Directions: The required output is the line containing "cbn [mbind option_bind]. rewrite" followed by every later line through the end of the data, all reproduced exactly.

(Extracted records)
# # # # # # #
Lemma ipv4_checksum_spec h extra n :
  bytes_ok extra → zlen extra = n → n mod 2 = 0 → n ≤ 65536 →
  ipv4_checksum h extra n = Some (hton16 (internet_checksum (ipv4_bytes h ++ extra))).
Proof.
  intros Hok Hn Hm Hmax. pose proof (zlen_nonneg extra). unfold ipv4_checksum. rewrite Hm. cbn [Z.eqb].
  pose proof (ipv4_bytes_ok h) as Hh. pose proof (zlen_ipv4_bytes h) as Hz.
  change 10%nat with (Z.to_nat (20 / 2)). rewrite (sum_words_even 20) by first [done|reflexivity|lia]. cbn [mbind option_bind].
  rewrite (slice_all _ 20) by done.
  pose proof (wsum_words_bound _ Hh) as Hb1. pose proof (wsum_words_bound _ Hok) as Hb2. unfold UINT16_MAX in *.
  rewrite sum_words_even by (try done; try lia; change (65536 * UINT16_MAX / 2) with 2147450880; lia).
  cbn [mbind option_bind]. rewrite slice_all by done. rewrite fold_carries_norm by lia. cbn [mbind option_bind].
  rewrite not16 by (apply norm_range; lia). do 2 f_equal.
  rewrite internet_checksum_norm by (by apply bytes_ok_app).
  rewrite words_app, wsum_app by (unfold even_len; by rewrite Hz). by rewrite Z.add_0_l.
Qed.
# # # # # # #
Exercise result:
  cbn [mbind option_bind]. rewrite slice_all by done. rewrite fold_carries_norm by lia. cbn [mbind option_bind].
  rewrite not16 by (apply norm_range; lia). do 2 f_equal.
  rewrite internet_checksum_norm by (by apply bytes_ok_app).
  rewrite words_app, wsum_app by (unfold even_len; by rewrite Hz). by rewrite Z.add_0_l.
Qed.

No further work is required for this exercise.